Exercise objective> Write out the whole listing exactly as it is written below.

Records>
(** * DefScribe speaker diarization: the worker, its supervisor and the
      same-thread hook, embedded from the TypeScript sources.

    The model:
    - [JS]         the JavaScript number and array primitives the code uses
                   (IEEE 754 binary64 through Rocq's primitive floats).
    - [Meyda]      the object the worker finds in [self.Meyda]: what the
                   configuration and the frames ask of it, the object of
                   the script as it stands, and the RMS feature.
    - [Worker]     the worker script of the worker-isolated [useDiarization]
                   hook: module-level state, [cosineDistance], [flushQueue],
                   [endCurrentSegment], [processFrame], [self.onmessage].
    - [Hook]       [endCurrentSegment] of the same-thread hook
                   (hooks/useDiarization.ts).
    - [Supervisor] the heartbeat / restart logic of the worker-isolated hook
                   ([start], with its [catch] branch and the [isCancelled]
                   returns, the [setInterval] callback and
                   [worker.onmessage]).
    - [WorkerSpec], [Scenario], [Sign]  the vocabulary of the statements
                   and a few concrete sessions.
    - [SessionSpec] the vocabulary for whole sessions of the worker.
    - [Worklet]    the audio worklet of the worker-isolated hook
                   ([DiarizationAudioProcessor]).
    - [Capture]    the callback that forwards its chunks to the worker
                   ([workletNode.port.onmessage]) and the vocabulary for
                   [worker.onmessage].
    - [SameThread] the same-thread hook: [calculateFeatures],
                   [calculateSimilarity], [detectSpeaker],
                   [processAudioData], [resetDiarization], [cleanup].
    - [Quantize]   the audio worklet of the same-thread hook
                   ([DiarizationProcessor]).
    - [Transcript] the speaker of a transcript entry
                   (hooks/useTranscript.ts).
    - [Cases]      concrete inputs for them.

    The facts:
    - [SFOrder], [FloatOrder], [SFSign], [FloatSign]  order, NaN and sign
                   of binary64 numbers.
    - [WorkerFacts]     dropped and raising frames, configuration, stop,
                        the worker as the script stands.
    - [SupervisorFacts] the heartbeat.
    - [VadFacts]        the adaptive threshold and the silence counter.
    - [ClusterFacts]    nearest-centroid clustering.
    - [SpeakerFacts]    the speakers of a session.
    - [OrderFacts]      the order of the finalized segments.
    - [Checks]          the statements on concrete sessions.
    - [SessionFacts], [BoundaryFacts], [SilenceFacts], [ErrorFacts],
      [CosineFacts]     whole sessions of the worker: the window, the
                        replies, changes of speaker, silence, errors,
                        sessions after a stop, the cosine distance.
    - [WorkletFacts], [WorkletEdge], [CaptureFacts], [DeliveryFacts],
      [ShownFacts], [HeartbeatFacts]  the audio path from the microphone
                        to the worker and the way back to the caller.
    - [SameThreadFacts], [SameThreadRuns], [SameThreadOrder],
      [QuantizeFacts], [TranscriptFacts]  the same-thread hook.
    - [ClosingFacts]    closed segments and the minimum duration.
    - [ConfigFacts]     the configuration is not validated.
    - [MoreChecks]      these statements on concrete inputs. *)

From Stdlib Require Import String Ascii DecimalString DecimalNat.
From Stdlib Require Import ZArith List Bool Lia Sorted FinFun.
From Stdlib Require Import Floats.
From Stdlib Require Uint63.
Import ListNotations.

#[local] Set Warnings "-inexact-float".
#[local] Open Scope float_scope.

(* ================================================================== *)
(** * JavaScript primitives *)
(* ================================================================== *)

Module JS.

(** A JavaScript [number] is a binary64 float. *)
Definition number := float.

(** [ToBoolean] on a number: [+0], [-0] and [NaN] are falsy. *)
Definition truthy (x : number) : bool :=
  negb (x =? 0) && negb (is_nan x).

(** [x || d] on numbers. *)
Definition or_else (x d : number) : number :=
  if truthy x then x else d.

(** An array length as a number (exact below 2^53). *)
Definition of_nat (n : nat) : number :=
  of_uint63 (Uint63.of_Z (Z.of_nat n)).

Definition is_neg_zero (x : number) : bool := (x =? 0) && get_sign x.
Definition is_pos_zero (x : number) : bool := (x =? 0) && negb (get_sign x).

(** [Math.max(a, b)]: NaN when an argument is NaN, and [+0] above [-0]. *)
Definition Math_max (a b : number) : number :=
  if is_nan a || is_nan b then nan
  else if a <? b then b
  else if is_neg_zero a && is_pos_zero b then b
  else a.

(** One step of [Math.min(...values)] as ECMAScript runs it: [lowest]
    starts at [+Infinity]; a NaN argument makes the result NaN; [-0] is
    below [+0]. *)
Definition min_step (lowest x : number) : number :=
  if is_nan lowest || is_nan x then nan
  else if is_neg_zero x && is_pos_zero lowest then x
  else if x <? lowest then x
  else lowest.

Definition Math_min (values : list number) : number :=
  fold_left min_step values infinity.

(** [arr.indexOf(x)] with strict equality ([NaN] is never found, [-0]
    equals [+0]); [None] stands for [-1]. *)
Fixpoint indexOf (arr : list number) (x : number) : option nat :=
  match arr with
  | [] => None
  | y :: arr' =>
      if y =? x then Some O
      else match indexOf arr' x with
           | Some i => Some (S i)
           | None => None
           end
  end.

(** [v[d]] where a read past the end gives [undefined], which arithmetic
    turns into NaN. *)
Definition get (v : list number) (d : nat) : number := nth d v nan.

(** The decimal digits of an array length, as string concatenation
    prints them. *)
Definition string_of_nat (n : nat) : string :=
  NilEmpty.string_of_uint (Nat.to_uint n).

End JS.

(* ================================================================== *)
(** * The Meyda object of the worker *)
(* ================================================================== *)

(** The worker script embeds the Meyda library on its line 60 and calls it
    through [self.Meyda].  As the script stands that line is not accepted
    by a JavaScript parser (it assigns to a [new] expression), so that the
    script does not load at all; and the object the line is written to
    leave in [self.Meyda] is the module object of the library, which has
    neither [_m] nor [process] nor [get].  The handlers are modelled with
    the object as a parameter: [Meyda.shipped] is the one of the script as
    it stands, once its line 60 is read as it is written to be read. *)
Module Meyda.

Result of this task>
(** * DefScribe speaker diarization: the worker, its supervisor and the
      same-thread hook, embedded from the TypeScript sources.

    The model:
    - [JS]         the JavaScript number and array primitives the code uses
                   (IEEE 754 binary64 through Rocq's primitive floats).
    - [Meyda]      the object the worker finds in [self.Meyda]: what the
                   configuration and the frames ask of it, the object of
                   the script as it stands, and the RMS feature.
    - [Worker]     the worker script of the worker-isolated [useDiarization]
                   hook: module-level state, [cosineDistance], [flushQueue],
                   [endCurrentSegment], [processFrame], [self.onmessage].
    - [Hook]       [endCurrentSegment] of the same-thread hook
                   (hooks/useDiarization.ts).
    - [Supervisor] the heartbeat / restart logic of the worker-isolated hook
                   ([start], with its [catch] branch and the [isCancelled]
                   returns, the [setInterval] callback and
                   [worker.onmessage]).
    - [WorkerSpec], [Scenario], [Sign]  the vocabulary of the statements
                   and a few concrete sessions.
    - [SessionSpec] the vocabulary for whole sessions of the worker.
    - [Worklet]    the audio worklet of the worker-isolated hook
                   ([DiarizationAudioProcessor]).
    - [Capture]    the callback that forwards its chunks to the worker
                   ([workletNode.port.onmessage]) and the vocabulary for
                   [worker.onmessage].
    - [SameThread] the same-thread hook: [calculateFeatures],
                   [calculateSimilarity], [detectSpeaker],
                   [processAudioData], [resetDiarization], [cleanup].
    - [Quantize]   the audio worklet of the same-thread hook
                   ([DiarizationProcessor]).
    - [Transcript] the speaker of a transcript entry
                   (hooks/useTranscript.ts).
    - [Cases]      concrete inputs for them.

    The facts:
    - [SFOrder], [FloatOrder], [SFSign], [FloatSign]  order, NaN and sign
                   of binary64 numbers.
    - [WorkerFacts]     dropped and raising frames, configuration, stop,
                        the worker as the script stands.
    - [SupervisorFacts] the heartbeat.
    - [VadFacts]        the adaptive threshold and the silence counter.
    - [ClusterFacts]    nearest-centroid clustering.
    - [SpeakerFacts]    the speakers of a session.
    - [OrderFacts]      the order of the finalized segments.
    - [Checks]          the statements on concrete sessions.
    - [SessionFacts], [BoundaryFacts], [SilenceFacts], [ErrorFacts],
      [CosineFacts]     whole sessions of the worker: the window, the
                        replies, changes of speaker, silence, errors,
                        sessions after a stop, the cosine distance.
    - [WorkletFacts], [WorkletEdge], [CaptureFacts], [DeliveryFacts],
      [ShownFacts], [HeartbeatFacts]  the audio path from the microphone
                        to the worker and the way back to the caller.
    - [SameThreadFacts], [SameThreadRuns], [SameThreadOrder],
      [QuantizeFacts], [TranscriptFacts]  the same-thread hook.
    - [ClosingFacts]    closed segments and the minimum duration.
    - [ConfigFacts]     the configuration is not validated.
    - [MoreChecks]      these statements on concrete inputs. *)

From Stdlib Require Import String Ascii DecimalString DecimalNat.
From Stdlib Require Import ZArith List Bool Lia Sorted FinFun.
From Stdlib Require Import Floats.
From Stdlib Require Uint63.
Import ListNotations.

#[local] Set Warnings "-inexact-float".
#[local] Open Scope float_scope.

(* ================================================================== *)
(** * JavaScript primitives *)
(* ================================================================== *)

Module JS.

(** A JavaScript [number] is a binary64 float. *)
Definition number := float.

(** [ToBoolean] on a number: [+0], [-0] and [NaN] are falsy. *)
Definition truthy (x : number) : bool :=
  negb (x =? 0) && negb (is_nan x).

(** [x || d] on numbers. *)
Definition or_else (x d : number) : number :=
  if truthy x then x else d.

(** An array length as a number (exact below 2^53). *)
Definition of_nat (n : nat) : number :=
  of_uint63 (Uint63.of_Z (Z.of_nat n)).

Definition is_neg_zero (x : number) : bool := (x =? 0) && get_sign x.
Definition is_pos_zero (x : number) : bool := (x =? 0) && negb (get_sign x).

(** [Math.max(a, b)]: NaN when an argument is NaN, and [+0] above [-0]. *)
Definition Math_max (a b : number) : number :=
  if is_nan a || is_nan b then nan
  else if a <? b then b
  else if is_neg_zero a && is_pos_zero b then b
  else a.

(** One step of [Math.min(...values)] as ECMAScript runs it: [lowest]
    starts at [+Infinity]; a NaN argument makes the result NaN; [-0] is
    below [+0]. *)
Definition min_step (lowest x : number) : number :=
  if is_nan lowest || is_nan x then nan
  else if is_neg_zero x && is_pos_zero lowest then x
  else if x <? lowest then x
  else lowest.

Definition Math_min (values : list number) : number :=
  fold_left min_step values infinity.

(** [arr.indexOf(x)] with strict equality ([NaN] is never found, [-0]
    equals [+0]); [None] stands for [-1]. *)
Fixpoint indexOf (arr : list number) (x : number) : option nat :=
  match arr with
  | [] => None
  | y :: arr' =>
      if y =? x then Some O
      else match indexOf arr' x with
           | Some i => Some (S i)
           | None => None
           end
  end.

(** [v[d]] where a read past the end gives [undefined], which arithmetic
    turns into NaN. *)
Definition get (v : list number) (d : nat) : number := nth d v nan.

(** The decimal digits of an array length, as string concatenation
    prints them. *)
Definition string_of_nat (n : nat) : string :=
  NilEmpty.string_of_uint (Nat.to_uint n).

End JS.

(* ================================================================== *)
(** * The Meyda object of the worker *)
(* ================================================================== *)

(** The worker script embeds the Meyda library on its line 60 and calls it
    through [self.Meyda].  As the script stands that line is not accepted
    by a JavaScript parser (it assigns to a [new] expression), so that the
    script does not load at all; and the object the line is written to
    leave in [self.Meyda] is the module object of the library, which has
    neither [_m] nor [process] nor [get].  The handlers are modelled with
    the object as a parameter: [Meyda.shipped] is the one of the script as
    it stands, once its line 60 is read as it is written to be read. *)
Module Meyda.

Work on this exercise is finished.